The Chinese were not alone in shutting themselves off. The Tokugawa dynasty (1603-1867) did the same for Japan, mainly to ward off Christian influences on their culture. In the process they closed the Japanese mind to the world until they were deposed by the Meiji in the mid-19th century.

And India was never a major seafaring power. Hindu texts banned Brahmins and other upper castes from crossing the sea. Although outside the dominant castes and among non-Hindus there was a fair bit of sea travel and trade, most Indian rulers did not care for naval power and disdained ocean voyages for war, trade or exploration. All the while, European powers continued to develop their seafaring capabilities for exploration, trade as well as imperial expansion. The rest is history, from the 15th century to our present era.

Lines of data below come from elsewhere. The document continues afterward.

(* ===== verification/AccountManager.v ===== *)
(** * AccountManager: signing up, invitations and e-mail addresses

    Models [src/queen/manager/user_manager.go] over the repositories of
    [AccountStore], and the sign-up form of
    [src/queen/controller/admin/user_admin_controller.go] ([SignupForm]), the way
    in which an account is made.  Objects are passed and returned as values: where
    the code changes a user it was given, the definition returns the changed one.
    Saving an audit record never changes what a method does, so that only the fact
    is kept. *)

From Stdlib Require Import Ascii.
From S2P Require Import Prelude Acl JobDefinition Approval JobRequest Resource Account AccountStore.
Import Query Notify NameValue Mail Configs Subscriptions Orgs Accounts Access Bank.

Open Scope Z_scope.
Open Scope go_scope.
Open Scope bank_scope.

Module UserManager.
(** The user of a call. *)
Abbreviation Caller := (option User).
Definition qc_of (c : Caller) : QueryContext := NewQueryContext (acl_of <$> c).
Definition HasOrganization (c : Caller) : bool :=
  match c with Some u => match u_Organization u with Some _ => true | None => false end | None => false end.
Definition GetSalt (c : Caller) : string :=
  match c with
  | Some u => match u_Organization u with Some o => o_Salt o | None => u_Salt u end
  | None => ""
  end.
(** [NewQueryContext(nil, "").WithAdmin()]: without a user, which counts as an
    administrator. *)
Definition adminQC : Caller := None.

Section Manager.
Context `{World} `{Notifications} `{Cipher}.

Definition GetUser (c : Caller) (userID : string) : M User := UserRepo.Get (qc_of c) userID.
Definition DeleteUser (c : Caller) (userID : string) : M unit := UserRepo.Delete (qc_of c) userID.
Definition GetUserTokens (c : Caller) (userID : string) : M (list UserToken) := UserRepo.GetTokens (qc_of c) userID.
Definition RevokeUserToken (c : Caller) (userID token : string) : M unit := UserRepo.RevokeToken (qc_of c) userID token.
Definition GetOrganization (id : string) : M Organization := OrgRepo.Get id.
Definition DeleteOrganization (id : string) : M unit := OrgRepo.Delete id.
Definition GetInvitation (id : string) : M UserInvitation := InvitationRepo.Get id.

(** *** Messages that stay *)
Definition UpdateStickyMessage (user : User) : M unit := OrgRepo.UpdateStickyMessage user.
Definition AddStickyMessageForEmail (user : option User) (err : string) : M unit :=
  match user with
  | Some u => if u_StickyMessage u == "" then UpdateStickyMessage (set_u_StickyMessage ("email-error: " +:+ err) u) else ret tt
  | None => ret tt
  end.
Definition ClearStickyMessageForEmail (user : option User) : M unit :=
  match user with
  | Some u => if Contains (u_StickyMessage u) "email-error" then UpdateStickyMessage (set_u_StickyMessage "" u) else ret tt
  | None => ret tt
  end.
Definition AddStickyMessageForSlack (user : option User) (err : string) : M unit :=
  match user with
  | Some u =>
      if u_StickyMessage u == ""
      then UpdateStickyMessage (set_u_StickyMessage ("slack-error: Slack messages could not be sent due to '" +:+ err +:+ "'") u)
      else ret tt
  | None => ret tt
  end.
Definition ClearStickyMessageForSlack (user : option User) : M unit :=
  match user with
  | Some u => if Contains (u_StickyMessage u) "slack-error" then UpdateStickyMessage (set_u_StickyMessage "" u) else ret tt
  | None => ret tt
  end.

(** *** Tokens *)
Definition CreateUserToken (user : User) (token : string) : M UserToken :=
  t <- now ;;
  match BuildToken t user with
  | None => throw (Refused "token")
  | Some (strTok, expiration) =>
      tok <- UserRepo.AddToken (set_t_ExpiresAt expiration (set_t_APIToken strTok (NewUserToken t user token))) ;;
      audit TokenRecord (t_ID tok) ;;;
      ret tok
  end.

(** *** Verified addresses *)
Definition CreateEmailVerification (c : Caller) (ev : EmailVerification) : M EmailVerification :=
  user <- GetUser c (v_UserID ev) ;;
  saved <- VerificationRepo.Create ev ;;
  r <- attempt (send (v_Email saved) (v_EmailCode saved)) ;;
  match r with
  | inr e => attempt (VerificationRepo.Delete (qc_of c) (v_ID saved)) ;;; throw e
  | inl _ => audit VerificationRecord (v_ID saved) ;;; ret saved
  end.
(** The record is returned even when the user cannot be updated; the error is
    that of the update. *)
Definition VerifyEmail (c : Caller) (userID code : string) : M EmailVerification :=
  user <- UserRepo.Get (qc_of c) userID ;;
  rec <- VerificationRepo.Verify (qc_of c) user code ;;
  audit VerificationRecord (v_ID rec) ;;;
  if negb (u_EmailVerified user) && (u_Email user == v_Email rec)
  then UserRepo.Update (qc_of c) (set_u_EmailVerified true user) ;;; ret rec
  else ret rec.
Definition GetVerifiedEmails (c : Caller) (user : User) : M (gset string) := VerificationRepo.GetVerifiedEmails (qc_of c) user.

(** *** Users *)
(** The user of a provider at a login: roles and permissions of the stored user of
    that name, if any, with the defaults that are missing. *)
Definition PrepareLoginUser (user : User) : M (User * option User) :=
  old <- maybe (UserRepo.GetByUsername (qc_of None) (u_Username user)) ;;
  let user := match old with Some o => CopyRolesPermissions user o | None => user end in
  ret (if u_SerializedPerms user == "" then set_u_SerializedPerms Perm.DefaultPermissionsString user else BackfillDefaultPermissions user, old).
Definition CreateUser (c : Caller) (user : User) : M User :=
  let user := if u_SerializedPerms user == "" then set_u_SerializedPerms Perm.DefaultPermissionsString user else user in
  saved <- UserRepo.Create user ;;
  audit UserRecord (u_ID saved) ;;;
  t <- now ;;
  code <- new_code ;;
  attempt (CreateEmailVerification c (NewEmailVerification t code (u_Email saved) saved)) ;;;
  sub <- SubscriptionRepo.Create (NewFreemiumSubscription t saved) ;;
  audit SubscriptionRecord (s_ID sub) ;;;
  ret saved.
Definition UpdateUser (c : Caller) (user : User) : M User :=
  saved <- UserRepo.Update (qc_of c) user ;;
  audit UserRecord (u_ID saved) ;;;
  ret saved.
Definition PostSignup (user : User) : M unit := audit UserRecord (u_ID user).

(** *** Organizations *)
Definition promoteToOrgAdmin (user : User) : User :=
  let roles := Roles.AddRole (Roles.NewRoles (u_SerializedRoles user)) Roles.OrgAdmin [] in
  set_u_SerializedPerms Perm.OrgAdminPermissionsString (set_u_SerializedRoles (Roles.MarshalRoles (map_to_list roles).*2) user).
Definition CreateOrg (org : Organization) : M Organization :=
  saved <- OrgRepo.Create org ;;
  audit OrgRecord (o_ID saved) ;;;
  ret saved.
Definition UpdateOrg (c : Caller) (org : Organization) : M Organization :=
  saved <- OrgRepo.Update (qc_of c) org ;;
  audit OrgRecord (o_ID saved) ;;;
  ret saved.
Definition CreatePersonalOrgForUser (user : User) : M (Organization * User) :=
  t <- now ;;
  id <- new_id ;;
  savedOrg <- OrgRepo.Create (NewPersonalOrg t id (u_ID user) (u_Username user)) ;;
  audit OrgRecord (o_ID savedOrg) ;;;
  let user := promoteToOrgAdmin (set_u_BundleID (o_BundleID savedOrg) (set_u_OrganizationID (o_ID savedOrg) user)) in
  r <- attempt (UserRepo.Update (qc_of adminQC) user) ;;
  match r with
  | inr e => attempt (OrgRepo.Delete (o_ID savedOrg)) ;;; throw e
  | inl _ => ret (savedOrg, user)
  end.

(** *** Invitations *)
Definition InviteUser (user : option User) (inv : UserInvitation) : M UserInvitation :=
  match user with
  | None => throw (Refused "failed to find user in session for invitation")
  | Some user =>
      match u_Organization user with
      | Some o =>
          if u_OrganizationID user == "" then throw (Refused "user does not belong to organization")
          else
            let inv := set_i_OrgUnit (o_OrgUnit o) (set_i_OrganizationID (u_OrganizationID user) (set_i_InvitedByUserID (u_ID user) inv)) in
            inv <- InvitationRepo.Create inv ;;
            r <- attempt (send (i_Email inv) (i_InvitationCode inv)) ;;
            match r with
            | inr e => attempt (InvitationRepo.Delete (i_ID inv)) ;;; throw e
            | inl _ => audit InviteRecord (i_ID inv) ;;; ret inv
            end
      | None => throw (Refused "user does not belong to organization")
      end
  end.
(** The organization of a user who signs up, and the user with it: that of the
    invitation, or a new one that is not stored yet. *)
Definition BuildOrgWithInvitation (user : User) : M (option Organization * User) :=
  if negb (HasOrganizationOrInvitationCode user) then ret (None, user)
  else if u_InvitationCode user != "" then
    r <- attempt (InvitationRepo.Accept (u_Email user) (u_InvitationCode user)) ;;
    match r with
    | inr _ => throw (Refused "invitation-code is not valid, please contact admin of your organization to re-invite you to the organization")
    | inl inv =>
        org <- OrgRepo.Get (i_OrganizationID inv) ;;
        ret (Some org, promoteToOrgAdmin (set_u_OrgUnit (o_OrgUnit org) (set_u_BundleID (o_BundleID org) (set_u_OrganizationID (o_ID org) user))))
    end
  else
    org <- maybe (OrgRepo.GetByUnit (u_OrgUnit user)) ;;
    match org with
    | Some _ => throw (Refused "organization already exists, please contact admin of your organization to invite you to the organization")
    | None =>
        t <- now ;;
        id <- new_id ;;
        let user := if u_BundleID user == "" then set_u_BundleID (id +:+ ".formicary.io") user else user in
        ret (Some (NewOrganization t (u_ID user) (u_OrgUnit user) (u_BundleID user)), user)
    end.
(** The organization of a user who has created one: stored, and the user
    updated. *)
Definition attach_org (org : Organization) (saved : User) : M (Organization * User) :=
  r <- attempt (CreateOrg (set_o_OwnerUserID (u_ID saved) org)) ;;
  match r with
  | inr e => attempt (DeleteUser adminQC (u_ID saved)) ;;; throw e
  | inl org =>
      let saved := set_u_BundleID (o_BundleID org) (set_u_OrganizationID (o_ID org) saved) in
      UpdateUser adminQC saved ;;;
      ret (org, saved)
  end.
Definition attach_personal (saved : User) : M (Organization * User) :=
  r <- attempt (CreatePersonalOrgForUser saved) ;;
  match r with
  | inr e => attempt (DeleteUser adminQC (u_ID saved)) ;;; throw e
  | inl x => ret x
  end.
Definition SignupUser (c : Caller) (user : User) : M (User * option Organization) :=
  built <- BuildOrgWithInvitation user ;;
  let '(org, user) := built : option Organization * User in
  saved <- CreateUser c user ;;
  x <- (match org with
        | Some o => if o_ID o == "" then y <- attach_org o saved ;; ret (Some (fst y), snd y) else ret (Some o, saved)
        | None => ret (None, saved)
        end) ;;
  let '(org, saved) := x : option Organization * User in
  y <- (if u_OrganizationID saved == "" then z <- attach_personal saved ;; ret (Some (fst z), snd z) else ret (org, saved)) ;;
  let '(org, saved) := y : option Organization * User in
  let saved := set_u_Organization org saved in
  PostSignup saved ;;;
  ret (saved, org).

(** *** Configurations *)
Definition SlackToken : string := "SlackToken".
Definition GetSlackToken (c : Caller) (org : option Organization) : M string :=
  if negb (HasOrganization c) then ret ""
  else
    match org with
    | Some o => ret (GetConfigString SlackToken o)
    | None =>
        r <- ConfigRepo.Query (qc_of c) (GetSalt c) (fun x => Name (c_nv x) == SlackToken) None 0 1 ;;
        ret (match fst r with x :: _ => Value (c_nv x) | [] => "" end)
    end.
Definition GetOrgConfigs (orgID : string) : M (list Config) :=
  if orgID == "" then ret []
  else
    org <- maybe (OrgRepo.Get orgID) ;;
    t <- now ;;
    let c :=
      match org with
      | Some o => Some (set_u_Organization (Some o) (NewUser t (o_ID o) "" "" "" ""))
      | None => Some (NewUser t "" "" "" "" "Admin[]")
      end in
    r <- ConfigRepo.QueryOrgConfigs (qc_of c) (GetSalt c) orgID 0 200 ;;
    ret (fst r).
Definition GetUserConfigs (userID : string) : M (list Config) :=
  if userID == "" then ret []
  else
    t <- now ;;
    let c := Some (set_u_ID userID (NewUser t "" "" "" "" "")) in
    r <- ConfigRepo.QueryUserConfigs (qc_of c) (GetSalt c) userID 0 200 ;;
    ret (fst r).
Definition SaveConfig (c : Caller) (cfg : Config) : M Config := ConfigRepo.Save (GetSalt c) cfg.
Definition UpdateUserNotification (c : Caller) (id email slackChannel slackToken when : string) : M User :=
  user <- GetUser c id ;;
  let slackChannel := TrimSpace slackChannel in
  let email := TrimSpace email in
  let notifyWhen := TrimSpace when in
  if (email == "") && (slackChannel == "") then throw ValidationError
  else
    let user := set_u_Notify ∅ user in
    user <- found ValidationError (if email != "" then SetNotifyEmail email notifyWhen user else Some user) ;;
    user <- found ValidationError (if slackChannel != "" then SetNotifyChannel slackChannel notifyWhen user else Some user) ;;
    match Accounts.Validate user with
    | (_, Some _) => throw ValidationError
    | (user, None) =>
        saved <- UserRepo.Update (qc_of c) user ;;
        audit UserRecord (u_ID user) ;;;
        if (slackToken != "") && HasOrganization c then
          t <- now ;;
          cfg <- found ValidationError (NewOrgConfig t (GetOrganizationID (qc_of c)) SlackToken (VString slackToken) true) ;;
          cfg <- ConfigRepo.Save (GetSalt c) cfg ;;
          audit ConfigRecord (c_ID cfg) ;;;
          ret saved
        else ret saved
    end.
End Manager.
End UserManager.

(** ** The form with which a new user signs up *)
Module SignupForm.
Import UserManager.

(** The values that the browser sends; those it leaves out are empty. *)
Record Form := mkForm {
  f_name : string;
  f_email : string;
  f_agreeTerms : string;
  f_accountType : string;
  f_bundle : string;
  f_orgUnit : string;
  f_invitationCode : string
}.

(** The user of the session with the values of the form, and [AgreeTerms].  The
    organization is always cleared. *)
Definition initUserFromForm (f : Form) (user : User) : User * bool :=
  let user := set_u_OrganizationID "" (set_u_Email (f_email f) (set_u_Name (f_name f) user)) in
  let user :=
    if f_accountType f == "organization"
    then set_u_InvitationCode (f_invitationCode f) (set_u_OrgUnit (f_orgUnit f) (set_u_BundleID (f_bundle f) user))
    else set_u_InvitationCode "" (set_u_OrgUnit "" (set_u_BundleID "" user)) in
  (user, f_agreeTerms f == "agree").

Section Handler.
Context `{World} `{Notifications} `{Cipher}.

(** [dbUser] is the stored user of the session, [session] the one that the
    provider of the login vouches for. *)
Definition createUserFromForm (dbUser session : option User) (f : Form) : M User :=
  match dbUser, session with
  | Some u, _ => ret u
  | None, None => throw (Refused "failed to find user in session and form")
  | None, Some user =>
      let '(user, agreed) := initUserFromForm f user in
      match Accounts.Validate user with
      | (_, Some _) => throw ValidationError
      | (user, None) =>
          if negb agreed then throw (Refused "you must agree to the terms of service")
          else
            r <- SignupUser adminQC user ;;
            ret (fst r)
      end
  end.
End Handler.
End SignupForm.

China today has once again joined the world. Ever since the reformist Deng Xiaoping led the country away from Maoist insularity to a nation engaged in the economic sense with the rest of the world, China’s rise from the ashes of close-mindedness has been phenomenal. It is once again a leading power and asserts itself globally at every opportunity.

And there lies the rub. Although it is economically and culturally open to the world far more than ever, in this interconnected and technology hooked modern era it remains politically a woolly mammoth trying hard to manage the myriad forces let loose by the forces of that rapidly evolving technological advancement and economic interconnectedness.

Through its Confucius Institutes around the world and by placing opinion pieces by sympathetic intellectuals in global media, China’s leaders doggedly argue that growth based on Confucian social harmony is a superior form of political management than one founded on democratic dissent, chaotic as it so often seems in nations like India and the US. Alas, in an age of spreading challenges to authority and a growing sense of individual independence among the restless young, social harmony imposed by the diktat of a few is unlikely to remain feasible for long.

Openness can’t be partial or selective for long. China’s leaders would do well to read the tea leaves in the cup of their own history. The same goes for today’s Indian leaders, some of whom believe in an unexamined ancient wisdom that still has answers to all of life’s complexities.